Researchers at the Stanford University School of Medicine have identified one unifying principle that could explain how a range of causes and treatments for depression converge. Scientists hunt for the cause of depression has implicated so many suspects and found so many treatments with different mechanisms that the condition remains an enigma.
They found that in rats the differing mechanisms of depression and its treatment in the end appear to funnel through a single brain circuit. Changes in how the electrical signals spread through the circuit appear to be the cause of depression-related behavior, according to their study.

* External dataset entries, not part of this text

(** What the specification asks of the list that is returned. *)
Definition spawn_post (max_objects max_per_type : nat) (objs : list SkyObject) : Prop :=
  List.length objs = max_objects /\
  (forall t, (count_type t objs <= max_per_type)%nat) /\
  map id objs = seq 1 max_objects.

(** ** Sample data *)

(** Two objects one step away from leaving the canvas. *)
Definition near_right_bottom : SkyObject :=
  mkSkyObject 1 Plane (255, 0, 0)%Z 999 699 50 [] 3 normal 3 3.

Definition near_left_top : SkyObject :=
  mkSkyObject 2 Rare (150, 0, 150)%Z 1 1 50 [] 3 normal (-3) (-3).

(** An object whose next step lands exactly on the right edge, and one in
    the middle of the depth range. *)
Definition on_right_edge : SkyObject :=
  mkSkyObject 1 Plane (255, 0, 0)%Z 997 0 50 [] 3 normal 3 0.


(** A press on the top-left pixel of the direction button. *)
Definition click_dir_btn : event := MOUSEBUTTONDOWN (20, 560)%Z.

(** The loop state in the middle of a slider drag. *)
Definition dragging_state : loop_state := mkLoop initial_globals true true.

(** A fair sequence of draws: the keys in turn, always with the same
    constructor draws. *)
Definition sample_init : init_draws :=
  mkInitDraws 500 100 50 2 normal 1 0.

Definition round_robin (i : nat) : spawn_draw :=
  mkSpawnDraw (nth (i mod 5) OBJECT_TYPES_keys Plane) sample_init.

Definition otype_index (t : otype) : nat :=
  match t with
  | Plane => 0 | Helicopter => 1 | Satellite => 2 | Meteor => 3 | Rare => 4
  end.

(** * Properties *)

(** ** The model on concrete inputs *)

Example int_truncates_towards_zero :
  int (7 # 2) = 3%Z /\ int (- (7 # 2)) = (-3)%Z /\ int 0 = 0%Z.
Proof. repeat split. Qed.

Example display_color_half_depth :
  display_color 50 (OBJECT_TYPES_color Plane) = (255, 40, 40)%Z.
Proof. reflexivity. Qed.

Example collidepoint_edges :
  collidepoint view_btn 20 630 = true /\
  collidepoint view_btn 170 630 = false /\
  collidepoint dir_btn 169 609 = true.
Proof. repeat split. Qed.

Example spawn_round_robin :
  option_map (map (fun o => (id o, otype_of o))) (spawn_objects round_robin 7)
    = Some [(1, Plane); (2, Helicopter); (3, Satellite); (4, Meteor);
            (5, Rare); (6, Plane); (7, Helicopter)]%nat /\
  spawn_objects round_robin 6 = None.
Proof. split; reflexivity. Qed.

Example draw_ground_west :
  snd (draw (mkGlobals "GROUND" "WEST" 1) (SkyObject_init 3 Rare sample_init))
    = Ok [circle (190, 40, 190)%Z (500, 450)%Z 5;
          blit_label 3 (inject_Z WIDTH - 500 + 8, inject_Z HEIGHT - 50 * 5 - 8)].
Proof. reflexivity. Qed.

Example update_sample :
  let o := update initial_globals (1 # 10) (SkyObject_init 3 Rare sample_init) in
  x o = 500 + 1 * 2 * 1 /\ List.length (trail o) = 1%nat /\ id o = 3%nat.
Proof. repeat split. Qed.

(** ** Comparisons and truncation *)

Lemma Qltb_lt (a b : Q) : Qltb a b = true <-> a < b.
Proof. unfold Qltb. rewrite Qlt_alt. destruct (a ?= b); split; congruence. Qed.

Lemma Qltb_ge (a b : Q) : Qltb a b = false <-> b <= a.
Proof.
  unfold Qltb. rewrite Qle_alt, <- (Qcompare_antisym a b).
  destruct (a ?= b); cbn; split; congruence.
Qed.

Lemma Qltb_irrefl (a : Q) : Qltb a a = false.
Proof. apply Qltb_ge, Qle_refl. Qed.

Lemma int_nonneg (q : Q) : 0 <= q -> int q = Qfloor q.
Proof.
  destruct q as [n d]. unfold Qle, int, Qfloor. cbn. intros Hn.
  apply Z.quot_div_nonneg; lia.
Qed.

Lemma int_neg (q : Q) : q < 0 -> int q = Qceiling q.
Proof.
  destruct q as [n d]. unfold Qlt, int, Qceiling, Qfloor. cbn. intros Hn.
  replace n with (- - n)%Z at 1 by lia.
  rewrite Z.quot_opp_l by lia.
  f_equal. apply Z.quot_div_nonneg; lia.
Qed.

Lemma int_mono (p q : Q) : p <= q -> (int p <= int q)%Z.
Proof.
  intros Hpq.
  destruct (Qlt_le_dec p 0) as [Hp | Hp], (Qlt_le_dec q 0) as [Hq | Hq].
  - rewrite !int_neg by assumption. now apply Qceiling_resp_le.
  - rewrite (int_neg p), (int_nonneg q) by assumption.
    transitivity 0%Z.
    + change 0%Z with (Qceiling 0). apply Qceiling_resp_le. lra.
    + change 0%Z with (Qfloor 0). now apply Qfloor_resp_le.
  - lra.
  - rewrite !int_nonneg by assumption. now apply Qfloor_resp_le.
Qed.

(** ** The fields of an updated object *)

Ltac split_if :=
  match goal with
  | |- context [if ?c then _ else _] =>
      lazymatch c with
      | context [if _ then _ else _] => fail
      | _ => destruct c eqn:?
      end
  end.

Ltac kill_irrefl :=
  match goal with
  | H : Qltb ?a ?a = true |- _ => rewrite Qltb_irrefl in H; discriminate H
  end.

Ltac run_update :=
  unfold update;
  cbn -[Qltb Qplus Qmult Qmax Qmin inject_Z Nat.ltb];
  repeat (split_if; cbn -[Qltb Qplus Qmult Qmax Qmin inject_Z Nat.ltb]);
  try kill_irrefl.

Lemma x_update (G : Globals) (dz : Q) (o : SkyObject) :
  x (update G dz o) = snap WIDTH (x o + vx o * SPEED_MULTIPLIER G).
Proof. destruct o. unfold snap. run_update; reflexivity. Qed.

Lemma y_update (G : Globals) (dz : Q) (o : SkyObject) :
  y (update G dz o) = snap HEIGHT (y o + vy o * SPEED_MULTIPLIER G).
Proof. destruct o. unfold snap. run_update; reflexivity. Qed.

Lemma z_update (G : Globals) (dz : Q) (o : SkyObject) :
  z (update G dz o) = Qmax 0 (Qmin 100 (z o + dz)).
Proof. destruct o. run_update; reflexivity. Qed.

Lemma trail_update (G : Globals) (dz : Q) (o : SkyObject) :
  trail (update G dz o) =
    let t := trail o ++ [(x o + vx o * SPEED_MULTIPLIER G,
                          y o + vy o * SPEED_MULTIPLIER G)] in
    if (10 <? List.length t)%nat then pop0 t else t.
Proof. destruct o. run_update; reflexivity. Qed.

Lemma updates_snoc (calls : list (Globals * Q)) (c : Globals * Q) (o : SkyObject) :
  updates (calls ++ [c]) o = update (fst c) (snd c) (updates calls o).
Proof. unfold updates. now rewrite fold_left_app. Qed.

Lemma snap_range (bound : Z) (v : Q) :
  (0 <= bound)%Z -> 0 <= snap bound v <= inject_Z bound.
Proof.
  intros Hb. assert (0 <= inject_Z bound) by (unfold Qle; cbn; lia).
  unfold snap.
  destruct (Qltb v 0) eqn:E1; [split; [assumption | apply Qle_refl] |].
  destruct (Qltb (inject_Z bound) v) eqn:E2; [split; [apply Qle_refl | assumption] |].
  apply Qltb_ge in E1, E2. now split.
Qed.

Lemma depth_clamped (v : Q) : 0 <= Qmax 0 (Qmin 100 v) <= 100.
Proof.
  split.
  - apply Q.le_max_l.
  - apply Q.max_lub; [discriminate | apply Q.le_min_l].
Qed.

Lemma trail_length_update (G : Globals) (dz : Q) (o : SkyObject) :
  (List.length (trail o) <= 10 ->
   List.length (trail (update G dz o)) <= 10)%nat.
Proof.
  intros Hlen. rewrite trail_update. cbv zeta.
  destruct (10 <? _)%nat eqn:E.
  - unfold pop0. rewrite length_tl, length_app. cbn. lia.
  - apply Nat.ltb_ge in E. exact E.
Qed.

Lemma trail_length_updates (calls : list (Globals * Q)) (o : SkyObject) :
  (List.length (trail o) <= 10 ->
   List.length (trail (updates calls o)) <= 10)%nat.
Proof.
  revert o. induction calls as [| c calls IH]; intros o Hlen; [exact Hlen |].
  cbn. apply IH, trail_length_update, Hlen.
Qed.

(** ** Depth and trail bounds *)

(** C2. Take any object as the constructor builds it and any finite run of
    [update] calls, each with its own speed multiplier and depth draw.
    After the last call of the run (so after each call of any run) the
    depth lies in [0, 100] and the trail holds at most 10 positions. *)
Theorem update_keeps_depth_and_trail_bounded :
  forall (oid : nat) (ot : otype) (r : init_draws)
         (calls : list (Globals * Q)) (c : Globals * Q),
    let o := updates (calls ++ [c]) (SkyObject_init oid ot r) in
    (0 <= z o <= 100) /\ (List.length (trail o) <= 10)%nat.
Proof.
  intros oid ot r calls c o. split.
  - subst o. rewrite updates_snoc, z_update. apply depth_clamped.
  - subst o. apply trail_length_updates. cbn. lia.
Qed.

(** ** Wraparound *)

(** C4. Boundary snap: when the advance takes [x] strictly beyond [WIDTH] the
    updated [x] is exactly 0, when it takes [x] strictly below 0 the updated
    [x] is exactly [WIDTH]; the same for [y] against [HEIGHT].  This holds
    for every object, speed multiplier and depth draw. *)
Theorem update_boundary_snap :
  forall (G : Globals) (dz : Q) (o : SkyObject),
    let x1 := x o + vx o * SPEED_MULTIPLIER G in
    let y1 := y o + vy o * SPEED_MULTIPLIER G in
    (inject_Z WIDTH < x1 -> x (update G dz o) = 0) /\
    (x1 < 0 -> x (update G dz o) = inject_Z WIDTH) /\
    (inject_Z HEIGHT < y1 -> y (update G dz o) = 0) /\
    (y1 < 0 -> y (update G dz o) = inject_Z HEIGHT).
Proof.
  intros G dz o x1 y1. rewrite x_update, y_update. fold x1 y1.
  clearbody x1 y1. unfold snap.
  repeat split; intros Hout.
  - assert (E : Qltb x1 0 = false)
      by (apply Qltb_ge; apply Qlt_le_weak; refine (Qle_lt_trans _ _ _ _ Hout); discriminate).
    rewrite E. apply Qltb_lt in Hout. now rewrite Hout.
  - apply Qltb_lt in Hout. now rewrite Hout.
  - assert (E : Qltb y1 0 = false)
      by (apply Qltb_ge; apply Qlt_le_weak; refine (Qle_lt_trans _ _ _ _ Hout); discriminate).
    rewrite E. apply Qltb_lt in Hout. now rewrite Hout.
  - apply Qltb_lt in Hout. now rewrite Hout.
Qed.

Lemma update_boundary_snap_witness :
  (x (update initial_globals 0 near_right_bottom) = 0 /\
   y (update initial_globals 0 near_right_bottom) = 0) /\
  (x (update initial_globals 0 near_left_top) = inject_Z WIDTH /\
   y (update initial_globals 0 near_left_top) = inject_Z HEIGHT).
Proof.
  split; split.
  - apply (update_boundary_snap initial_globals 0 near_right_bottom). reflexivity.
  - apply (update_boundary_snap initial_globals 0 near_right_bottom). reflexivity.
  - apply (update_boundary_snap initial_globals 0 near_left_top). reflexivity.
  - apply (update_boundary_snap initial_globals 0 near_left_top). reflexivity.
Defined.

(** C10. After every [update] the position lies in the closed rectangle:
    [0 <= x <= WIDTH] and [0 <= y <= HEIGHT], whatever the object, its
    velocity and the speed multiplier. *)
Theorem update_position_in_canvas :
  forall (G : Globals) (dz : Q) (o : SkyObject),
    (0 <= x (update G dz o) <= inject_Z WIDTH) /\
    (0 <= y (update G dz o) <= inject_Z HEIGHT).
Proof.
  intros G dz o. rewrite x_update, y_update.
  split; apply snap_range; discriminate.
Qed.

(** ** Frame conditions *)

(** C9. [update] leaves the id, the type, the base colour, the speed, the
    movement behaviour and the velocity of the object as they were, and
    [draw] returns the object it was given, every field untouched. *)
Theorem update_and_draw_frame :
  forall (G : Globals) (dz : Q) (o : SkyObject),
    (id (update G dz o) = id o /\
     otype_of (update G dz o) = otype_of o /\
     base_color (update G dz o) = base_color o /\
     speed (update G dz o) = speed o /\
     movement_of (update G dz o) = movement_of o /\
     vx (update G dz o) = vx o /\
     vy (update G dz o) = vy o) /\
    fst (draw G o) = o.
Proof.
  intros G dz o. split.
  - destruct o. repeat split; run_update; reflexivity.
  - unfold draw.
    destruct (VIEW_MODE G =? "PLAN")%string; [| reflexivity].
    destruct (pygame_draw_lines _ _ _ _); reflexivity.
Qed.

(** ** Ground view *)

Lemma handle_click_dir_btn (st : loop_state) :
  globals (handle_event st click_dir_btn)
    = mkGlobals (VIEW_MODE (globals st))
                (toggle_direction (DIRECTION (globals st)))
                (SPEED_MULTIPLIER (globals st)).
Proof. reflexivity. Qed.

(** C7. In the GROUND branch the horizontal screen coordinate for WEST is
    [WIDTH] minus the one for EAST, for every object; toggling the direction
    twice (as two clicks on the direction button do) gives back the screen
    coordinate one started with. *)
Theorem ground_x_mirror :
  forall (vm : string) (s : Q) (o : SkyObject),
    ground_x (mkGlobals vm "WEST" s) o
      = inject_Z WIDTH - ground_x (mkGlobals vm "EAST" s) o /\
    (forall d : string,
        ground_x (mkGlobals vm (toggle_direction (toggle_direction d)) s) o
          = ground_x (mkGlobals vm d s) o) /\
    (forall st : loop_state,
        ground_x (globals (handle_event (handle_event st click_dir_btn) click_dir_btn)) o
          = ground_x (globals st) o).
Proof.
  intros vm s o. split; [reflexivity |]. split.
  - intros d. unfold ground_x, toggle_direction. cbn [DIRECTION].
    destruct (d =? "EAST")%string; reflexivity.
  - intros st. rewrite !handle_click_dir_btn.
    unfold ground_x, toggle_direction. cbn [DIRECTION].
    destruct (DIRECTION (globals st) =? "EAST")%string; reflexivity.
Qed.
(** * git-dirupdate: the orchestration core, embedded and verified

    The repository holds two generations of the [cmd] package:

    - the current [root.go], a self-contained orchestrator built from the
      free functions [stashIfDirty], [fetchBranchesToUpdate],
      [updateBranch] and [updateRepository], reporting through a spinner;
    - the earlier [root.go] together with [repository.go], where the same
      work goes through the methods of the [repository] struct.

    Both are embedded here, each in a module of its own ([Current] and
    [Legacy]), over one model of the outside world: every subprocess,
    spinner and prompt call is answered by a [Host] and logged as an
    [Event], so that a run of the program is a value and the list of what
    it did. *)

From Stdlib Require Import String Ascii List Bool Arith Lia Permutation.
Import ListNotations.
Local Open Scope string_scope.
Local Open Scope list_scope.

(** ** Go's [strings] package, as far as the program uses it

    A Go string is a byte sequence; [string] is the same thing with
    [ascii] for the byte. *)
Module GoStrings.

Definition newline : ascii := "010"%char.
Definition tab : ascii := "009"%char.

(** [strings.HasPrefix(s, prefix)] *)
Fixpoint HasPrefix (s prefix : string) {struct prefix} : bool :=
  match prefix with
  | EmptyString => true
  | String p prefix' =>
      match s with
      | EmptyString => false
      | String c s' => Ascii.eqb c p && HasPrefix s' prefix'
      end
  end.

(** [strings.Contains(s, substr)] *)
Fixpoint Contains (s substr : string) : bool :=
  HasPrefix s substr ||
  match s with
  | EmptyString => false
  | String _ s' => Contains s' substr
  end.

(** [strings.HasSuffix(s, suffix)]:
    [len(s) >= len(suffix) && s[len(s)-len(suffix):] == suffix] *)
Definition HasSuffix (s suffix : string) : bool :=
  Nat.leb (String.length suffix) (String.length s) &&
  (substring (String.length s - String.length suffix)
             (String.length suffix) s =? suffix).

(** [strings.TrimSuffix(s, suffix)] *)
Definition TrimSuffix (s suffix : string) : string :=
  if HasSuffix s suffix
  then substring 0 (String.length s - String.length suffix) s
  else s.

(** [strings.Split(s, sep)] for a separator of one byte, the only kind
    the program passes (["\n"]).  As in Go, the result is never empty:
    splitting the empty string gives one empty field. *)
Fixpoint Split (s : string) (sep : ascii) : list string :=
  match s with
  | EmptyString => [EmptyString]
  | String c s' =>
      if Ascii.eqb c sep then EmptyString :: Split s' sep
      else match Split s' sep with
           | [] => [String c EmptyString]
           | field :: fields => String c field :: fields
           end
  end.

(** The text a subprocess prints when it writes the given lines, each
    ended by a newline. *)
Fixpoint unlines (lines : list string) : string :=
  match lines with
  | [] => EmptyString
  | l :: rest => l ++ String newline (unlines rest)
  end.

End GoStrings.
Import GoStrings.

(** ** Errors

    The two sentinel values of [root.go], and the errors that come back
    from outside the program (a subprocess that cannot start or exits
    non-zero, the spinner, the prompt, the user database).  The last kind
    carries whatever the host reported; it is never one of the sentinels. *)
Inductive error : Type :=
| errStashNotAllowed
| errNoBranch
| HostError (code : nat).

Definition error_eqb (a b : error) : bool :=
  match a, b with
  | errStashNotAllowed, errStashNotAllowed => true
  | errNoBranch, errNoBranch => true
  | HostError m, HostError n => Nat.eqb m n
  | _, _ => false
  end.

(** [errors.Is(err, target)]: none of the errors here wraps another, so
    the chain that [errors.Is] walks has one element. *)
Definition errors_Is (err target : error) : bool := error_eqb err target.

(** A Go [(T, error)] result where exactly one side is meaningful. *)
Inductive result (A : Type) : Type :=
| Ok (a : A)
| Err (e : error).
Arguments Ok {A} a.
Arguments Err {A} e.

(** ** The outside world *)

(** [exec.Command(name, args...)] with its [Dir] field set. *)
Record Cmd : Type := mkCmd {
  cmdName : string;
  cmdArgs : list string;
  cmdDir : string
}.

Definition gitCmd (dir : string) (args : list string) : Cmd :=
  mkCmd "git" args dir.

(** Names for the git invocations the program makes. *)
Definition statusCmd (repo : string) : Cmd := gitCmd repo ["status"; "--porcelain"].
Definition stashCmd (repo : string) : Cmd := gitCmd repo ["stash"].
Definition fetchCmd (repo : string) : Cmd := gitCmd repo ["fetch"; "--all"].
Definition listCmd (repo : string) : Cmd :=
  gitCmd repo ["branch"; "-l"; "--format=%(refname:short)"].
Definition plainListCmd (repo : string) : Cmd := gitCmd repo ["branch"; "-l"].
Definition checkoutCmd (repo branch : string) : Cmd :=
  gitCmd repo ["checkout"; branch].
Definition pullCmd (repo : string) : Cmd := gitCmd repo ["pull"].

Definition Cmd_eqb (a b : Cmd) : bool :=
  (cmdName a =? cmdName b) &&
  (if list_eq_dec string_dec (cmdArgs a) (cmdArgs b) then true else false) &&
  (cmdDir a =? cmdDir b).

(** Everything the program does that can be seen from outside, in the
    order it does it. *)
Inductive Event : Type :=
| Exec (c : Cmd)                        (* a subprocess was run *)
| UserCurrent                           (* user.Current() *)
| SpinnerStart (text : string)          (* pterm.DefaultSpinner.Start(text) *)
| SpinnerFound (n : nat)                (* spinner.Success("Found %d repositories", n) *)
| ConfirmShow (n : nat)                 (* the "Are you sure ... %d repositories?" prompt *)
| VizInfo (prefixText : string)         (* viz.Info() under the given prefix *)
| VizFail                               (* viz.Fail() *)
| VizUpdateText (branch repository : string)
    (* viz.UpdateText of "(%s): %s" with branch and repository *)
| VizWarning (repository : string) (succeeded total : nat) (failed : list string)
    (* viz.Warning of "%s: [%d/%d] (%s)" with these values, the names
       joined by ", " *)
| VizSuccess (repository : string) (succeeded total : nat)
    (* viz.Success of "%s: [%d/%d]" with these values *)
| Println (line : string)
| Printf (format : string) (args : list (string + nat)).

(** The host answers every call that leaves the program.  Its state
    [World] is threaded through the run, so an answer may depend on
    everything done before (a checkout changes what the next pull does). *)
Class Host : Type := mkHost {
  World : Type;
  (* stdout of the subprocess and how it ended *)
  hostExec : Cmd -> World -> (string * option nat) * World;
  (* home directory of the invoking user *)
  hostUserCurrent : World -> (string * option nat) * World;
  hostSpinnerStart : string -> World -> option nat * World;
  hostConfirm : nat -> World -> (bool * option nat) * World;
  (* filepath.Join, a pure function of the platform *)
  hostJoin : string -> string -> string
}.

(** ** Programs: a state monad over the world that also writes the log *)
Section Monad.
Context {H : Host}.

Definition M (A : Type) : Type := World -> A * list Event * World.

Definition ret {A} (a : A) : M A := fun w => (a, [], w).

Definition bind {A B} (m : M A) (k : A -> M B) : M B :=
  fun w =>
    let '(a, t1, w1) := m w in
    let '(b, t2, w2) := k a w1 in
    (b, t1 ++ t2, w2).

Definition emit (e : Event) : M unit := fun w => (tt, [e], w).

Definition liftErr (e : option nat) : option error := option_map HostError e.

(** [cmd.Output()] *)
Definition Output (c : Cmd) : M (string * option error) :=
  fun w =>
    let '((out, err), w') := hostExec c w in
    ((out, liftErr err), [Exec c], w').

(** [cmd.Run()] *)
Definition Run (c : Cmd) : M (option error) :=
  bind (Output c) (fun r => ret (snd r)).

Definition userCurrent : M (string * option error) :=
  fun w =>
    let '((home, err), w') := hostUserCurrent w in
    ((home, liftErr err), [UserCurrent], w').

Definition spinnerStart (text : string) : M (option error) :=
  fun w =>
    let '(err, w') := hostSpinnerStart text w in
    (liftErr err, [SpinnerStart text], w').

Definition confirmShow (n : nat) : M (bool * option error) :=
  fun w =>
    let '((ok, err), w') := hostConfirm n w in
    ((ok, liftErr err), [ConfirmShow n], w').

(** The three observations of a finished run. *)
Definition value {A} (r : A * list Event * World) : A := fst (fst r).
Definition trace {A} (r : A * list Event * World) : list Event := snd (fst r).
Definition after {A} (r : A * list Event * World) : World := snd r.

End Monad.

Declare Scope prog_scope.
Delimit Scope prog_scope with prog.
Notation "x <- m ;; k" := (bind m (fun x => k))
  (at level 61, m at next level, right associativity) : prog_scope.
Notation "' pat <- m ;; k" := (bind m (fun x => match x with pat => k end))
  (at level 61, pat pattern, m at next level, right associativity) : prog_scope.
Notation "m ;;; k" := (bind m (fun _ => k))
  (at level 61, right associativity) : prog_scope.
Local Open Scope prog_scope.
(** * GMaps_locations_to_GeoJSON: a shallow embedding of [run.py]

    The script reads a CSV of saved places, resolves every row through two
    Google Places endpoints (Find Place from Text, then Place Details) under
    a per-run request budget, and writes a GeoJSON FeatureCollection.

    The embedding follows [run.py] function by function and keeps its names.
    - Python values that travel through the program (decoded JSON, the
      output document) are the inductive type [json]; a dict is an
      association list in insertion order, read with first-match lookup.
    - A [str] is a [string] whose characters are code points below 256.
    - A CSV row (a [csv.DictReader] dict) is a [gmap string (option string)].
    - Everything the script does to the outside (dialogs, environment,
      clock, files, HTTP, sleeping, printing) goes through a state and
      exception monad [M] that appends to a chronological [trace] and raises
      Python exceptions as [Raise]. The answers of the outside world are the
      fields of a [World].
    [extract_place_ref_from_url] is never called by the script and is left
    out. *)

From Stdlib Require Import ZArith QArith String Ascii List Lia.
From Stdlib Require Import Floats.SpecFloat.
From stdpp Require Import base option gmap strings list pretty.

Import ListNotations.
Local Open Scope string_scope.
Local Open Scope Z_scope.

(** ** Python values *)

#[local] Set Warnings "-register-all".

Inductive json : Type :=
| JNull
| JBool (b : bool)
| JInt (z : Z)
| JFloat (f : spec_float)
| JStr (s : string)
| JArr (l : list json)
| JObj (kvs : list (string * json)).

"I think this will help us make sense of how there can be so many different causes and treatments of depression," said senior author Karl Deisseroth, MD, PhD, assistant professor of bioengineering and of psychiatry and behavioral sciences.
"It also helps us understand conceptually how something that seems as hard to get traction on as depression can have a really quantitative, concrete basis."
The work also may have implications for the search for new treatments for depression. "You can use that common pathway as the most efficient, most direct targeted way to find truly specific treatments," he said.
Deisseroth, who sees many depressed patients in clinic, said he has come to appreciate how the bumps in the road that most people see as normal obstacles in life become insurmountable hurdles to depressed people, causing them to lapse into helplessness.
Reasoning that the brain is essentially a complex electrical circuit, Deisseroth's team set out to test the theory of whether brain circuitry malfunction could be at the root of depression. To explore the idea in a precise, quantitative way, they needed to develop a visualization tool that was faster and sharper than brain imaging systems currently available, such as MRI or CT scans.